When most folks remember the Cold War, they remember air raid siren tests and nuclear arms race. But me, when I think of the Cold War, I think of ... nutcrackers.

Ever since I was a child, nutcrackers have been my favorite Christmas decoration. I remember visiting the Christmas section at the late great Northern California department store, Emporium Capwell, with my mother and brother and staring longingly at the shelves full of wooden soldiers, kings and drummers—and dreaming of those magical days when I got to take one home with me.

But not just any nutcracker would do. Those made in Taiwan were too cheap, with empty expressions in their flat, painted faces—three dimensional eyes, noses, mouths and eyebrows weren’t part of the Taiwanese tradition. To enter the Dellinger household, a nutcracker had to be German—specifically, West German. I prided myself on my ability to tell a West German nutcracker from an East German one by sight—the Western ones had more character, more flair, more heft, better designs and (I swear!) kinder facial expressions. The Eastern ones, by contrast, seemed mass-produced, stern, boring and a bit ugly. West German nutcrackers were more expensive by far, but they were well-worth saving up for.

So when the Berlin Wall fell, my first instinct wasn’t to rejoice in freedom for the East or the West’s victory. Rather, I was worried—worried the East might muck up a reunified nutcracker industry!

It didn’t, of course—instead, reunification restored the industry to its former glory.
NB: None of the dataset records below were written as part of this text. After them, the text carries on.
Lemma sorted_numbers l :
  Forall (λ x, is_nan x = false) l →
  StronglySorted (λ x y, num_le x y = true) (merge_sort num_order l).
Proof.
  intros Hn. assert (Hn' : Forall (λ x, is_nan x = false) (merge_sort num_order l))
    by (by rewrite merge_sort_Permutation).
  pose proof (Sorted_merge_sort num_order l) as Hs. revert Hs Hn'.
  generalize (merge_sort num_order l) as k. clear Hn l.
  induction 1 as [|x k Hk IH Hx]; intros Hn; [constructor|].
  apply Forall_cons in Hn as [Hnx Hn]. specialize (IH Hn). constructor; [done|].
  destruct Hx as [|y k Hxy]; [done|]. apply Forall_cons in Hn as [Hny _].
  assert (Hle : num_le x y = true) by (by apply num_lt_false_le).
  apply Forall_cons. split; [done|]. inversion IH as [|? ? _ Hall]; subst.
  eapply Forall_impl; [exact Hall|]. intros z Hz. by eapply num_le_trans.
Qed.

(** How many of the values satisfy a test. *)
Definition count (f : number → bool) (l : list number) : Z :=
  Z.of_nat (length (filter (λ x, f x = true) l)).

Lemma count_app f l k : count f (l ++ k) = count f l + count f k.
Proof. unfold count. rewrite filter_app, length_app. lia. Qed.

Lemma count_all f l : Forall (λ x, f x = true) l → count f l = Z.of_nat (length l).
Proof.
  intros H. unfold count. do 2 f_equal. induction H as [|x l Hx _ IH]; [done|].
  rewrite filter_cons, decide_True by done. by rewrite IH.
Qed.

Lemma count_none f l : Forall (λ x, f x = false) l → count f l = 0.
Proof.
  unfold count. induction 1 as [|x l Hx _ IH]; [done|]. rewrite filter_cons, decide_False; [done|].
  by rewrite Hx.
Qed.

Lemma count_le f l : 0 <= count f l <= Z.of_nat (length l).
Proof. unfold count. pose proof (length_filter (λ x, f x = true) l). lia. Qed.

Lemma count_Permutation f l k : l ≡ₚ k → count f l = count f k.
Proof. intros H. unfold count. by rewrite H. Qed.
(** [load: [appConfig, areasConfig, databaseConfig, mqConfig, redisConfig]]. *)
Definition load_api : exn + ApiConfigs :=
  app ← appConfig;
  areas ← areasConfig;
  database ← databaseConfig;
  mq ← mqConfig;
  redis ← redisConfig;
  inr {| c_app := app; c_areas := areas; c_database := database; c_mq := mq; c_redis := redis |}.

(** The worker loads [workerConfig] besides; [fuel] is that of its partition loops. *)
Definition load_worker (fuel : nat) : option (exn + (ApiConfigs * WorkerConfig)) :=
  match load_api with
  | inl err => Some (inl err)
  | inr c =>
      match workerConfig fuel e with
      | None => None
      | Some (inl err) => Some (inl err)
      | Some (inr w) => Some (inr (c, w))
      end
  end.
End readers.

(** ** Vocabulary *)

(** The numeric variables that are set are written in plain digits. *)
Definition plain_numbers (e : env) : Prop :=
  ∀ k s, jk_type (envValidationSchema k) = JoiNumber → e (env_name k) = Some s →
    plain_number s = true.

(** The environment the readers see: the one that was validated, where variables that
    were not set may have been set to their default. *)
Definition default_text (k : JoiKey) : option string :=
  match jk_presence k with
  | Required => None
  | DefaultText s => Some s
  | DefaultNumber z => Some (pretty z)
  end.

Definition seen_by_readers (e e' : env) : Prop :=
  ∀ k, e' (env_name k) = e (env_name k) ∨
       e (env_name k) = None ∧ e' (env_name k) = default_text (envValidationSchema k).

(** A parsed number, at least [lo] and, when there is a limit, at most [hi]. *)
Definition within (lo : Z) (hi : option Z) (o : option Z) : Prop :=
  ∃ z, o = Some z ∧ lo <= z ∧ match hi with Some h => z <= h | None => True end.

(** The bounds of ADR 0009 on the pooled connections, in their order. *)
Definition bounds_ordered (b : PoolBounds) : Prop :=
  ∃ acquire statement idleTxn,
    connectionTimeoutMillis b = Some acquire ∧ statement_timeout b = Some statement ∧
    idle_in_transaction_session_timeout b = Some idleTxn ∧
    100 <= acquire ∧ acquire < statement ∧ statement < idleTxn.

(** A configuration in which every number is one, and lies in its range. *)
Definition api_in_range (c : ApiConfigs) : Prop :=
  app_environment (c_app c) ∈ NodeEnvironment ∧
  within 0 (Some 65535) (app_port (c_app c)) ∧
  within 250 None (pollIntervalMs (c_areas c)) ∧
  within 0 (Some 65535) (db_port (c_database c)) ∧
  within 1 (Some 100) (db_poolSize (c_database c)) ∧
  (∃ b, po_extra (typeOrmModuleFactory (c_database c)) = Some b ∧ bounds_ordered b) ∧
  within 0 (Some 65535) (mq_port (c_mq c)) ∧
  within 0 (Some 65535) (redis_port (c_redis c)) ∧
  within 1 None (redis_presenceTtlEmptyS (c_redis c)) ∧
  within 1 None (redis_presenceTtlNonEmptyS (c_redis c)).

(** ** Plain numbers *)

Lemma parse_int_digits_safe s : 0 <= decimal 0 s < two53 → parse_int_digits s = decimal 0 s.
Proof.
  intros Hd. unfold parse_int_digits, infinity_Z.
  assert (two53 <= 2 ^ 1024 - 2 ^ 970) by (by apply Z.leb_le; vm_compute).
  rewrite (proj2 (Z.leb_gt _ _)) by lia. apply round53_safe. unfold two53 in *. lia.
Qed.

Lemma parseInt_plain s :
  plain_number s = true → decimal 0 s < two53 →
  parseInt s = Some (decimal 0 s) ∧ 0 <= decimal 0 s.
Proof.
  destruct s as [|c s]; [done|]. intros Hp Hlt. change (all_digits (String c s) = true) in Hp.
  assert (Hnn : 0 <= decimal 0 (String c s)) by (by apply decimal_nonneg).
  split; [|done]. pose proof Hp as [Hc _]%andb_true_iff.
  pose proof (digit_not_space c Hc) as Hsp. unfold is_digit in Hc.
  apply andb_true_iff in Hc as [Hc1%Z.leb_le Hc2%Z.leb_le].
  unfold parseInt. cbn [trim_left]. rewrite Hsp.
  rewrite (proj2 (Z.eqb_neq _ _)) by lia. rewrite (proj2 (Z.eqb_neq _ _)) by lia.
  rewrite (span_digits_all _ Hp). cbn [fst]. by rewrite Z.mul_1_l, parse_int_digits_safe by lia.
Qed.

(** ** Validated keys *)

Section validated_keys.
Context {joi : Joi} {joi_laws : JoiLaws}.

(** The number of a variable that is set: what Joi checked is what a reader parses. *)
Lemma plain_value k s w :
  joi_ok k (Some s) w → jk_type k = JoiNumber → plain_number s = true →
  ∃ z, w = JoiNum (num_of_Z z) ∧ safe_integer z ∧ parseInt s = Some z ∧
    forallb (number_rule_ok (num_of_Z z)) (jk_rules k) = true.
Proof.
  intros Hok Ht Hp. inversion Hok as [| |? Ht' _ |? n _ Hn Hr]; subst; [congruence|].
  rewrite joi_plain in Hn by done. destruct (Z.ltb_spec (decimal 0 s) two53) as [Hlt|]; [|done].
  injection Hn as <-. destruct (parseInt_plain s Hp Hlt) as [Hs Hnn].
  exists (decimal 0 s). split_and!; [done| |done|done]. unfold safe_integer, two53 in *. lia.
Qed.
(* ===== verification/DateText.v ===== *)
(** [Date.prototype.toISOString] on a time value in milliseconds since the epoch. *)

From S2P Require Import Prelude.
From Stdlib Require Import Ascii.

Local Open Scope Z_scope.

(** The [n] last decimal digits of a non-negative number. *)
Fixpoint digits (n : nat) (z : Z) : string :=
  match n with
  | O => ""
  | S n => digits n (z / 10) +:+ String (ascii_of_N (Z.to_N (48 + z mod 10))) ""
  end.

(** The proleptic Gregorian date of a day counted from 1970-01-01: eras of 400 years
    (146097 days) that begin on the first of March. *)
Definition civil_of_days (days : Z) : Z * Z * Z :=
  let z := days + 719468 in
  let era := z / 146097 in
  let doe := z mod 146097 in
  let yoe := (doe - doe / 1460 + doe / 36524 - doe / 146096) / 365 in
  let doy := doe - (365 * yoe + yoe / 4 - yoe / 100) in
  let mp := (5 * doy + 2) / 153 in
  let d := doy - (153 * mp + 2) / 5 + 1 in
  let m := if mp <? 10 then mp + 3 else mp - 9 in
  (yoe + era * 400 + (if m <=? 2 then 1 else 0), m, d).

(** Years outside 0..9999 have a sign and six digits. *)
Definition year_text (y : Z) : string :=
  if (0 <=? y) && (y <=? 9999) then digits 4 y
  else if 0 <=? y then "+" +:+ digits 6 y else "-" +:+ digits 6 (- y).

Definition toISOString (ms : Z) : string :=
  let '(y, m, d) := civil_of_days (ms / 86400000) in
  let t := ms mod 86400000 in
  year_text y +:+ "-" +:+ digits 2 m +:+ "-" +:+ digits 2 d +:+ "T" +:+
  digits 2 (t / 3600000) +:+ ":" +:+ digits 2 (t / 60000 mod 60) +:+ ":" +:+
  digits 2 (t / 1000 mod 60) +:+ "." +:+ digits 3 (t mod 1000) +:+ "Z".

Example iso_epoch : toISOString 0 = "1970-01-01T00:00:00.000Z".
Proof. reflexivity. Qed.
Example iso_before_epoch : toISOString (-1) = "1969-12-31T23:59:59.999Z".
Proof. reflexivity. Qed.
Example iso_leap_day : toISOString 1709251199123 = "2024-02-29T23:59:59.123Z".
Proof. reflexivity. Qed.
Example iso_2026 : toISOString 1786125052845 = "2026-08-07T17:50:52.845Z".
Proof. vm_compute. reflexivity. Qed.
Example iso_year_zero : toISOString (-62167219200001) = "-000001-12-31T23:59:59.999Z".
Proof. reflexivity. Qed.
You see, many of those West German nutcracker makers were East German refugees. Nutcrackers were born in the Erzebirge district of Saxony—primarily in the town of Seiffen—which fell under East Germany’s domain. But some manufacturers, fearing state intervention in their proud industry, fled to the West and set up shop in Bavaria, where they could continue operating as they saw fit.

It was a prescient move. As you’d expect, the East German state did meddle with the nutcracker industry. Manufacturers received generous subsidies, but all designs were subject to government veto. And the government, in its drive for global nutcracker dominance, forced the manufacturers to abandon hand craftsmanship for mass production. Hence, those shelves full of cheap, ugly nutcrackers stamped “Made in East Germany”—and those more expensive but vastly more beautiful nutcrackers made in the West.
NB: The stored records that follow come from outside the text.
(* ===== verification/Prog.v ===== *)
(** Asynchronous programs: a free monad over the operations a function awaits,
    with exceptions and [try/catch], its execution under a schedule of faults, and
    a weakest-precondition logic for that execution. *)

From S2P Require Import Prelude Js.

(** An [async] function body: it returns, throws, or performs an operation and
    continues with its answer, an exception (the promise rejected) or a value. *)
Inductive prog (E : Type → Type) (A : Type) : Type :=
| Ret (a : A)
| Throw (e : exn)
| Vis {X : Type} (op : E X) (k : exn + X → prog E A).
Arguments Ret {E A} a.
Arguments Throw {E A} e.
Arguments Vis {E A X} op k.

Fixpoint prog_bind {E A B} (f : A → prog E B) (p : prog E A) : prog E B :=
  match p with
  | Ret a => f a
  | Throw e => Throw e
  | Vis op k => Vis op (λ r, prog_bind f (k r))
  end.

#[export] Instance prog_mret {E} : MRet (prog E) := λ A a, Ret a.
#[export] Instance prog_mbind {E} : MBind (prog E) := λ A B f p, prog_bind f p.

(** [await op]: the exception of a rejected promise is thrown here. *)
Definition await {E X} (op : E X) : prog E X :=
  Vis op (λ r, match r with inl e => Throw e | inr x => Ret x end).

(** [try { p } catch (e) { h(e) }]. *)
Fixpoint try_catch {E A} (p : prog E A) (h : exn → prog E A) : prog E A :=
  match p with
  | Ret a => Ret a
  | Throw e => h e
  | Vis op k => Vis op (λ r, try_catch (k r) h)
  end.

(** What the outside world does to one operation: it works; it fails and has no
    effect; its effect is applied but the caller sees an error (the answer was
    lost); or, inside a transaction, the [n]-th statement fails. *)
Inductive fault :=
| FOk
| FFail (e : exn)
| FLost (e : exn)
| FAt (n : nat) (e : exn).

(** The exception that the fault raises; and those that the faults of a kind raise. *)
Definition raised (f : fault) : option exn :=
  match f with FOk => None | FFail e | FLost e | FAt _ e => Some e end.

Definition raises (ok : fault → Prop) (e : exn) : Prop := ∃ f, ok f ∧ raised f = Some e.

Section run.
Context {E : Type → Type} {S : Type}.
Variable exec : ∀ X, fault → E X → S → (exn + X) * S.

(** Run a program from a state, one fault per operation; a schedule that is
    exhausted goes on without faults. The rest of the schedule is returned. *)
Fixpoint run {A} (p : prog E A) (fs : list fault) (s : S) : (exn + A) * S * list fault :=
  match p with
  | Ret a => (inr a, s, fs)
  | Throw e => (inl e, s, fs)
  | Vis op k =>
      let '(r, s') := exec _ (default FOk (head fs)) op s in
      run (k r) (tail fs) s'
  end.

(** [wp ok p Q s]: whatever faults allowed by [ok] occur, [p] from [s] ends in an
    outcome and a state that satisfy [Q]. *)
Fixpoint wp {A} (ok : fault → Prop) (p : prog E A) (Q : exn + A → S → Prop) (s : S) : Prop :=
  match p with
  | Ret a => Q (inr a) s
  | Throw e => Q (inl e) s
  | Vis op k =>
      ∀ f, ok f → wp ok (k (exec _ f op s).1) Q (exec _ f op s).2
  end.

(** Every operation a program may perform satisfies [P]. *)
Fixpoint all_ops {A} (P : ∀ X, E X → Prop) (p : prog E A) : Prop :=
  match p with
  | Ret _ | Throw _ => True
  | Vis op k => P _ op ∧ ∀ r, all_ops P (k r)
  end.

(** The number of operations a program performs along a run. *)
Fixpoint run_length {A} (p : prog E A) (fs : list fault) (s : S) : nat :=
  match p with
  | Ret _ | Throw _ => 0
  | Vis op k =>
      let '(r, s') := exec _ (default FOk (head fs)) op s in
      Datatypes.S (run_length (k r) (tail fs) s')
  end.

(** ** Lemmas *)

Lemma run_bind {A B} (p : prog E A) (f : A → prog E B) fs s :
  run (p ≫= f) fs s =
  match run p fs s with
  | (inr a, s', fs') => run (f a) fs' s'
  | (inl e, s', fs') => (inl e, s', fs')
  end.
Proof.
  revert fs s. induction p as [a|e|X op k IH]; intros fs s; simpl; [done..|].
  destruct (exec _ _ op s) as [r s']. apply IH.
Qed.

Lemma run_await {X} (op : E X) fs s :
  run (await op) fs s = (exec _ (default FOk (head fs)) op s, tail fs).
Proof. simpl. by destruct (exec _ _ op s) as [[e|x] s']. Qed.

Lemma run_try_catch {A} (p : prog E A) (h : exn → prog E A) fs s :
  run (try_catch p h) fs s =
  match run p fs s with
  | (inr a, s', fs') => (inr a, s', fs')
  | (inl e, s', fs') => run (h e) fs' s'
  end.
Proof.
  revert fs s. induction p as [a|e|X op k IH]; intros fs s; simpl; [done..|].
  destruct (exec _ _ op s) as [r s']. apply IH.
Qed.

Lemma wp_mono {A} ok (p : prog E A) (Q Q' : exn + A → S → Prop) s :
  (∀ r s, Q r s → Q' r s) → wp ok p Q s → wp ok p Q' s.
Proof.
  intros HQ. revert s. induction p as [a|e|X op k IH]; intros s; simpl; auto.
Qed.

Lemma wp_bind {A B} ok (p : prog E A) (f : A → prog E B) (Q : exn + B → S → Prop) s :
  wp ok (p ≫= f) Q s ↔
  wp ok p (λ r s', match r with inr a => wp ok (f a) Q s' | inl e => Q (inl e) s' end) s.
Proof.
  revert s. induction p as [a|e|X op k IH]; intros s; simpl; [done..|].
  split; intros H g Hg; by apply IH, H.
Qed.

Lemma wp_try_catch {A} ok (p : prog E A) (h : exn → prog E A) Q s :
  wp ok (try_catch p h) Q s ↔
  wp ok p (λ r s', match r with inr a => Q (inr a) s' | inl e => wp ok (h e) Q s' end) s.
Proof.
  revert s. induction p as [a|e|X op k IH]; intros s; simpl; [done..|].
  split; intros H g Hg; by apply IH, H.
Qed.

Lemma wp_await {X} ok (op : E X) Q s :
  wp ok (await op) Q s ↔ ∀ f, ok f → Q (exec _ f op s).1 (exec _ f op s).2.
Proof.
  simpl. split; intros H f Hf; specialize (H f Hf);
    by destruct (exec _ f op s) as [[] ?].
Qed.

(** The logic is sound for every schedule of allowed faults. *)
Lemma run_rest {A} (P : fault → Prop) (p : prog E A) fs s :
  Forall P fs → Forall P (run p fs s).2.
Proof.
  revert fs s. induction p as [a|e|X op k IH]; intros fs s Hfs; [done|done|]. cbn [run].
  destruct (exec X _ op s) as [r s']. apply IH. by destruct Hfs.
Qed.

Lemma wp_run {A} ok (p : prog E A) Q fs s :
  ok FOk → Forall ok fs → wp ok p Q s → Q (run p fs s).1.1 (run p fs s).1.2.
Proof.
  intros H0. revert fs s. induction p as [a|e|X op k IH]; intros fs s Hfs; simpl; [done..|].
  intros H. set (f := default FOk (head fs)).
  assert (Hf : ok f) by (destruct Hfs; [done|done]).
  specialize (H f Hf). destruct (exec _ f op s) as [r s'].
  apply IH; [|done]. by destruct Hfs.
Qed.

Lemma all_ops_bind {A B} P (p : prog E A) (f : A → prog E B) :
  all_ops P p → (∀ a, all_ops P (f a)) → all_ops P (p ≫= f).
Proof.
  intros Hp Hf. induction p as [a|e|X op k IH]; simpl in *; [done..|].
  split; [apply Hp|]. intros r. apply IH, Hp.
Qed.

Lemma all_ops_try_catch {A} P (p : prog E A) (h : exn → prog E A) :
  all_ops P p → (∀ e, all_ops P (h e)) → all_ops P (try_catch p h).
Proof.
  intros Hp Hh. induction p as [a|e|X op k IH]; simpl in *; [done..|].
  split; [apply Hp|]. intros r. apply IH, Hp.
Qed.

Lemma all_ops_await {X} P (op : E X) : P X op → all_ops P (await op).
Proof. intros H. split; [done|]. by intros []. Qed.
End run.

#[export] Hint Resolve all_ops_bind all_ops_try_catch all_ops_await : geo.

(** Reduce a [wp] over a bind, an [await] or a [try/catch]. *)
Ltac wp_step :=
  match goal with
  | |- wp _ _ (_ ≫= _) _ _ => apply wp_bind
  | |- wp _ _ (try_catch _ _) _ _ => apply wp_try_catch
  | |- wp _ _ (await _) _ _ => apply wp_await; intros ?f ?Hf
  | |- wp _ _ (Throw _) _ _ => simpl
  | |- wp _ _ (mret _) _ _ => simpl
  | |- wp _ _ (Ret _) _ _ => simpl
  end.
Once the wall fell and capitalism took hold in the former East, East German nutcracker manufacturers seized on their newfound freedom. They unleashed their design creativity, shunned mass production for handicraft, and began making beautiful wooden art. Those that went West reopened old workshops in Seiffen and around Erzgebirge, and the nutcracker industry grew and thrived across Germany.

As a result, most nutcrackers stamped “Made in Germany” recall the West German creations of old. They’re painstakingly handcrafted—no two look exactly alike. Two seemingly identical nutcrackers have subtle differences in facial expressions, as you’d expect when the eyes are hand painted and the hair and eyebrows are glued on. They’re heavy and solid enough to, well, crack nuts. They’re darned expensive—the average German nutcracker will set you back around $300—but there’s plenty of demand to sustain the high price.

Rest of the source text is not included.